Allocation Agreement CY2015-CY2016 (Round 13) Some notable changes: General Terms and Conditions: Addition of “…or the Controlling Entity, if such fraud or mismanagement by the Controlling Entity would hinder the Allocatee’s ability to perform under the Allocation Agreement…” Article II -Definitions: Addition of “the Allocation Application, the NMTC Allocation Application Q&A Document…” Section 2.14 – Definition of NMTC Allocation Application Q&A Document. Section 3.2 – Authorized uses of NMTC Allocation date changed from September 30 to December 31 (2019).
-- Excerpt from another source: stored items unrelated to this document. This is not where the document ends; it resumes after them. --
(** One row of the statement: an update of a row it conflicts with, or an insert. *)
Definition upserts1 (p : row) (tb tb' : table) : Prop :=
  (exists i r, tb !! i = Some r /\ same target p r /\ tb' = <[i := assign set p r]> tb)
  \/ (exists i, tb !! i = None /\ (forall j r, tb !! j = Some r -> ~ same target p r) /\ tb' = <[i := p]> tb).

Inductive upserts : list row -> table -> table -> Prop :=
| upserts_nil tb : upserts [] tb tb
| upserts_cons p ps tb tb1 tb' : upserts1 p tb tb1 -> upserts ps tb1 tb' -> upserts (p :: ps) tb tb'.

Lemma upserts_app ps qs tb tb1 tb' : upserts ps tb tb1 -> upserts qs tb1 tb' -> upserts (ps ++ qs) tb tb'.
Proof. induction 1; [done|]. intros Q. cbn. econstructor; eauto. Qed.

Fixpoint apart (ps : list row) : Prop :=
  match ps with [] => True | p :: ps' => (forall q, q ∈ ps' -> ~ same target q p) /\ apart ps' end.

(** A row is overwritten by the one object it conflicts with, or left. *)
Lemma upserts_old ps tb tb' : upserts ps tb tb' -> apart ps -> forall i r, tb !! i = Some r ->
  tb' !! i = Some r \/ exists p, p ∈ ps /\ same target p r /\ tb' !! i = Some (assign set p r).
Proof.
  induction 1 as [|p ps tb tb1 tb' U1 U IH]; [by left|]. intros [A1 A2] i r E. destruct U1 as [(i0 & r0 & E0 & S & ->)|(i0 & E0 & _ & ->)].
  - destruct (decide (i0 = i)) as [->|N].
    + rewrite E in E0. injection E0 as <-. right. exists p. split; [by apply elem_of_cons; left|]. split; [done|].
      destruct (IH A2 i (assign set p r)) as [H|(q & Hq & Sq & _)]; [by rewrite lookup_insert_eq|done|].
      exfalso. apply (A1 q Hq). apply same_assign in Sq; [|done]. by eapply same_both.
    + destruct (IH A2 i r) as [H|(q & Hq & Sq & H)]; [by rewrite lookup_insert_ne|by left|]. right. exists q. split; [by apply elem_of_cons; right|done].
  - destruct (IH A2 i r) as [H|(q & Hq & Sq & H)]; [by rewrite lookup_insert_ne by congruence|by left|]. right. exists q. split; [by apply elem_of_cons; right|done].
Qed.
Section 3.2(d)- Additional language addressing the CDFI Fund’s review of any subsequent changes in the QALICB, Allocatee, or Subsidiary Allocatee’s ownership.
Allocation Agreement CY2015-CY2016 (Round 13) Some notable changes: Section 3.2(h)(v)(c) – Addition of clarifying language: “…at least 60% of the projects’ gross income is derived from sales, rentals, services, or other transactions to customers who are LIPs.” Section 3.2(h)(x) – Addition of “…Indian Reservations, Off-Reservation Trust Lands or Alaskan Native Village Statistical Areas, or Hawaiian Home Lands.” Section 3.2(h)(xvi) – Addition of “…Impacted Coal Counties, base realignment and closure areas.” Section 3.2(l)(ii) – Addition of Arkansas and Wyoming as “identified states”. Section 3.2(l)(vi) – Addition of “(vi) QLICIs made in Federal Indian Reservations, Off-Reservation Trust Lands, Hawaiian Home Lands, and Alaska Native Village Statistical Areas.”
Allocation Agreement CY2015-CY2016 (Round 13) Some notable changes: Section 3.3(j) (i)-(ii) - The Allocatee shall not use the proceeds of a QEI to make a QLICI in a QALICB where such QLICI proceeds are used, in whole or in part, to repay or refinance expenditures incurred by a debt or equity provider whose capital was used to fund the QEI, or are used to repay or refinance expenditures incurred by any Affiliate of such a debt or equity provider, except where: (i) the QLICI proceeds are used to repay or refinance documented reasonable expenditures of the debt or equity provider (or its Affiliate), that are directly attributable to the qualified business of the QALICB, and such expenditures were incurred no more than 24 months prior to the QLICI closing date; or (ii) no more than 5% of the QLICI proceeds are used to repay or refinance documented reasonable expenditures of the debt or equity provider (or its Affiliate) that are directly attributable to the qualified business of the QALICB. For purposes of this subsection, refinance includes transferring cash or property, directly or indirectly, to the debt or equity provider or an Affiliate of the debt or equity provider.
Allocation Agreement CY2015-CY2016 (Round 13) Some notable changes: Section 6.9 - Advise the CDFI Fund of Certain Material Events – changed from twenty (20) to thirty (30) days. Section 9.11 – Amendments- Notify the CDFI Fund via CDFI Fund’s Awards Management Information System (AMIS).